Privacy Shield


The EU-US Privacy Shield (2016-2020) was a legal agreement between the European Union and the United States of America meant to regulate transatlantic data transfer and storage.

What was the EU-US Privacy Shield?

The purpose of the Privacy Shield was to protect EU citizens from having their data misused by US entities such as advertisers, intelligence agencies, and other organizations.

This agreement was the successor to the International Safe Harbor Privacy Principles, which had the same initial purposes but was declared invalid in 2015, due to inadequacy in reference to EU laws that were in place at the time (see Schrems I). After several adjustments and being transferred back and forth between the EU and US commission, the Privacy Shield came into effect on 12 July 2016.

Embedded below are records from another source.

(* ===== verification/Devices.v ===== *)
(** * pic.c and timer.c: the interrupt controllers and the interval timer *)
From Stdlib Require Import ZArith Lia ZifyBool String.
From stdpp Require Import base numbers list gmap.
From S2P Require Import Prelude Ports.

(** The [outb]s of [pic_remap], in order. *)
Definition pic_remap : list (Z * Z) :=
  [(0x20, 0x11); (0xA0, 0x11);
   (0x21, 0x20); (0xA1, 0x28);
   (0x21, 0x04); (0xA1, 0x02);
   (0x21, 0x01); (0xA1, 0x01);
   (0x21, 0xFC); (0xA1, 0xFF)].

(** The globals of timer.c; [yield_flag] is the scheduler's. *)
Record timer := { timer_ticks : Z; yield_flag : Z }.

(** The handler's port writes and its effect on the globals. *)
Definition timer_handler (s : timer) : timer * list (Z * Z) :=
  ({| timer_ticks := u32 (timer_ticks s + 1);
      yield_flag := if bool_decide (yield_flag s <> 0) then 0 else yield_flag s |},
   [(0x20, 0x20)]).

(** [None]: the division by zero raises an exception. *)
Definition init_timer (freq : Z) : option (list (Z * Z)) :=
  if bool_decide (freq = 0) then None
  else
    let divisor := 1193180 / freq in
    Some [(0x43, 0x36); (0x40, u8 (Z.land divisor 0xFF)); (0x40, u8 (Z.land (Z.shiftr divisor 8) 0xFF))].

How the Privacy Shield worked

When a user from the EU created an account on a website, they shareed personal data such as their name, date of birth, email address, and other information. Even accessing without creating an account could lead to the disclosure of private data such as IP, location, page browsing history, etc. The Privacy Shield was meant to protect against European user’s data, that ends up being processed in the USA, being stored without adequate security measures, being sold, stolen, or used without the user’s approval. In other words, US companies needed to handle this data according to EU standards, that are more restrictive than the ones in the US.

The Invalidation of the Privacy Shield

Following the Schrems II case, finalized in July 2020, the EU-US Privacy Shield was declared GDPR-inadequate for similar reasons as the Safe Harbor regulations previously had been. The Privacy Shield became invalid based on the idea that there aren’t sufficient means for protecting against US surveillance and access to data is much broader than necessary.

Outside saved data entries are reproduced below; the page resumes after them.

(** C8: load_elf_program loads every well-formed executable whose segments' pages are not mapped yet, given enough free frames: it returns 0 and the entry point; every loadable segment is at its virtual addresses, the file's bytes first and zeroes after, readable in user mode; the file buffer is intact; addresses outside the segments' pages translate as before; and the page tables stay well formed. *)
Theorem load_elf_program_spec s buf img entry0 :
  valid_elf img -> buffer_ok s buf img -> Forall (seg_ready s img) (segments img) ->
  enough (2 * sum_list (pages_of <$> phdrs img)) (vm_pmm s) ->
  wp (load_elf_program buf (Z.of_nat (length img)) entry0) s (fun r t o =>
    r = (0, get32 img e_entry) /\ o = [] /\ image_loaded img t /\
    (forall i, 0 <= i < Z.of_nat (length img) -> vread t (buf + i) = at_ img i) /\
    (forall a, is_u32 a -> ~ page_of (segments img) (a / 4096) -> pte_entry t a = pte_entry s a) /\
    tables_ok t /\ mmu_on t).
Proof.
  intros V B Hrdy He. apply (load_elf_ok s buf img entry0 0); [done..|by rewrite Nat.add_0_r|].
  intros ps t L Hps Hld _. split_and!; [done|done| |apply (ld_buf _ _ _ _ _ L)| | |].
  - intros sg j Hsg Hj. split; [by apply Hld|].
    apply (loaded_user s buf img ps t sg j); [done..| |done|done]. intros p. by apply Hps.
  - intros a Ha Hn. apply (ld_rest _ _ _ _ _ L); [done|]. by rewrite Hps.
  - apply (c_tables _ _ (ld_cells _ _ _ _ _ L)).
  - apply (c_mmu _ _ (ld_cells _ _ _ _ _ L)).
Qed.

(** C36: a file whose header the checks refuse (too short, no ELF magic, not an executable, no program headers, headers outside the file) is rejected with -1 and nothing at all is changed. *)
Theorem load_elf_program_rejects s buf img entry0 :
  buffer_ok s buf img -> Forall is_u8 img -> header_ok img = false ->
  wp (load_elf_program buf (Z.of_nat (length img)) entry0) s (fun r t o => r = (-1, entry0) /\ t = s /\ o = []).
Proof. intros B Hby Hh. apply load_elf_header; [done..|congruence]. Qed.

(** ** A concrete executable

    One segment of four bytes (and two more of zeroes) at 0x08048000; the
    buffer is the page [demo_vm] maps. *)
Definition demo_elf : list Z :=
  elf_magic ++ replicate 12 0 ++ [2; 0; 3; 0; 1; 0; 0; 0]
  ++ [0x00; 0x80; 0x04; 0x08] ++ [52; 0; 0; 0] ++ replicate 8 0 ++ [52; 0; 32; 0; 1; 0] ++ replicate 6 0
  ++ [1; 0; 0; 0] ++ [84; 0; 0; 0] ++ [0x00; 0x80; 0x04; 0x08] ++ [0x00; 0x80; 0x04; 0x08]
  ++ [4; 0; 0; 0] ++ [6; 0; 0; 0] ++ [7; 0; 0; 0] ++ [0; 0x10; 0; 0]
  ++ [0xB8; 1; 0; 0xCC].

Definition elf_buf : Z := 0x40000000.

Definition elf_vm (img : list Z) : vm := on_mem (fun m => poke m 0x3000 img) demo_vm.

Lemma demo_translate img a : (length img <= 4096)%nat -> in_buf elf_buf img a ->
  translate demo_vm a = Some (a - elf_buf + 0x3000).
Proof.
  intros Hl Ha. unfold in_buf, elf_buf in *.
  rewrite translate_pte by (exact demo_mmu_on || exact (proj1 (dir_page _ demo_tables_wf))).
  rewrite (pte_entry_page demo_vm a 0x40000000) by word.
  change (pte_entry demo_vm 0x40000000) with 0x3007. cbn [present]. change (present 0x3007) with true.
  change (table_of 0x3007) with 0x3000. f_equal. word.
Qed.

Lemma demo_cells img : (length img <= 4096)%nat -> cells (in_buf elf_buf img) demo_vm.
Proof.
  intros Hl. constructor; [exact demo_tables_ok|exact demo_mmu_on| |].
  - intros a Ha. pose proof (demo_translate img a Hl Ha) as E. unfold in_buf, elf_buf in *.
    split; [unfold is_u32; lia|]. eexists. split; [exact E|]. split; [unfold is_u32; lia|].
    replace ((a - 0x40000000 + 0x3000) / 4096) with 3 by word. split; [reflexivity|exact demo_not_table].
  - intros a b Ha Hb. rewrite (demo_translate img a), (demo_translate img b) by done. intros [= ?]. lia.
Qed.

Lemma elf_vm_reached img : (length img <= 4096)%nat -> reached (in_buf elf_buf img) demo_vm (elf_vm img).
Proof.
  intros Hl. split_and!; [done..|]. intros pa Hpa Hout. unfold elf_vm. cbn [vm_mem on_mem].
  rewrite rd8_poke by (done || lia). rewrite bool_decide_false; [done|]. intros Hin.
  apply (Hout (pa - 0x3000 + elf_buf)); [unfold in_buf, elf_buf; lia|].
  rewrite (demo_translate img) by (done || unfold in_buf, elf_buf; lia). f_equal. lia.
Qed.

Lemma elf_vm_buffer img : (length img <= 4096)%nat -> Forall is_u8 img -> buffer_ok (elf_vm img) elf_buf img.
Proof.
  intros Hl Hby. pose proof (demo_cells img Hl) as C. pose proof (elf_vm_reached img Hl) as Hr.
  destruct (reached_cells _ _ C _ Hr) as [C' _]. constructor; [unfold elf_buf; lia|done|].
  intros i Hi. unfold vread. assert (Hin : in_buf elf_buf img (elf_buf + i)) by (unfold in_buf; lia).
  rewrite (reached_translate _ _ C _ _ Hr), (demo_translate img) by (done || unfold is_u32, elf_buf; lia).
  unfold elf_vm. cbn [vm_mem on_mem]. rewrite rd8_poke by (lia || unfold is_u32, elf_buf; lia).
  rewrite bool_decide_true by (unfold elf_buf; lia). replace (elf_buf + i - elf_buf + 0x3000 - 0x3000) with i by lia.
  apply u8_small. by apply at_u8.
Qed.

Lemma demo_elf_bytes : Forall is_u8 demo_elf.
Proof. apply (bool_decide_unpack _). vm_compute. exact I. Qed.

Lemma demo_segments : segments demo_elf = [{| sg_type := 1; sg_off := 84; sg_va := 0x08048000; sg_fsz := 4; sg_msz := 6 |}].
Proof. reflexivity. Qed.

Lemma demo_elf_valid : valid_elf demo_elf.
Proof.
  constructor.
  - exact demo_elf_bytes.
  - change (length demo_elf) with 88%nat. lia.
  - vm_compute. reflexivity.
  - vm_compute. reflexivity.
  - vm_compute. congruence.
  - vm_compute. congruence.
  - vm_compute. congruence.
  - rewrite demo_segments. constructor; [|done]. split; vm_compute; congruence.
  - rewrite demo_segments. constructor; [done|]. constructor.
Qed.

Lemma demo_ready : Forall (seg_ready (elf_vm demo_elf) demo_elf) (segments demo_elf).
Proof.
  rewrite demo_segments. constructor; [|done]. split; [split; vm_compute; congruence|].
  intros p Hp. unfold sg_first, sg_stop in Hp. cbn [sg_va sg_msz] in Hp.
  assert (p = 0x8048) as -> by word. vm_compute. reflexivity.
Qed.

Lemma demo_enough : enough (2 * sum_list (pages_of <$> phdrs demo_elf)) (vm_pmm (elf_vm demo_elf)).
Proof.
  assert (E : (2 * sum_list (pages_of <$> phdrs demo_elf))%nat = 2%nat) by (vm_compute; reflexivity).
  rewrite E. cbn [enough]. split_and!; [| |exact I].
  - assert (Ha : fst (pmm_alloc_block (vm_pmm (elf_vm demo_elf))) = 0x5000) by (vm_compute; reflexivity).
    by rewrite Ha.
  - assert (Ha : fst (pmm_alloc_block (snd (pmm_alloc_block (vm_pmm (elf_vm demo_elf))))) = 0x6000) by (vm_compute; reflexivity).
    by rewrite Ha.
Qed.

Lemma load_elf_program_spec_witness :
  exists t, load_elf_program elf_buf (Z.of_nat (length demo_elf)) 0 (elf_vm demo_elf)
      = Done ((0, get32 demo_elf e_entry), t, []) /\
    vread t 0x08048003 = 0xCC /\ vread t 0x08048005 = 0.
Proof.
  destruct (wp_inv _ _ _ (load_elf_program_spec (elf_vm demo_elf) elf_buf demo_elf 0 demo_elf_valid
    (elf_vm_buffer demo_elf ltac:(cbn; lia) demo_elf_bytes) demo_ready demo_enough))
    as (r & t & o & E & -> & -> & Him & _).
  exists t. split; [exact E|]. unfold image_loaded in Him. rewrite demo_segments in Him.
  split; [apply (Him _ 3 (list_elem_of_here _ _))|apply (Him _ 5 (list_elem_of_here _ _))]; cbn; lia.
Defined.

Lemma load_elf_program_rejects_witness :
  load_elf_program elf_buf 4 7 (elf_vm [0x7F; 69; 76; 70]) = Done ((-1, 7), elf_vm [0x7F; 69; 76; 70], []).
Proof.
  destruct (wp_inv _ _ _ (load_elf_program_rejects (elf_vm [0x7F; 69; 76; 70]) elf_buf [0x7F; 69; 76; 70] 7
    (elf_vm_buffer [0x7F; 69; 76; 70] ltac:(cbn [length]; lia) ltac:(apply (bool_decide_unpack _); vm_compute; exact I))
    ltac:(apply (bool_decide_unpack _); vm_compute; exact I) eq_refl)) as (r & t & o & E & -> & -> & ->).
  exact E.
Defined.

Many companies from the United States are currently affected by the invalidation of the Privacy Shield, including giants such as Google and Facebook, that were previously allowed to engage in data transfers between the EU and US. See the entire list of companies here:

Here is what you need to know about these changes, as a website owner: Privacy Shield Invalidation Consequences.

Keep in mind that there are different privacy policies for each region of the world and this article is strictly about the agreement between the United States and the European Union.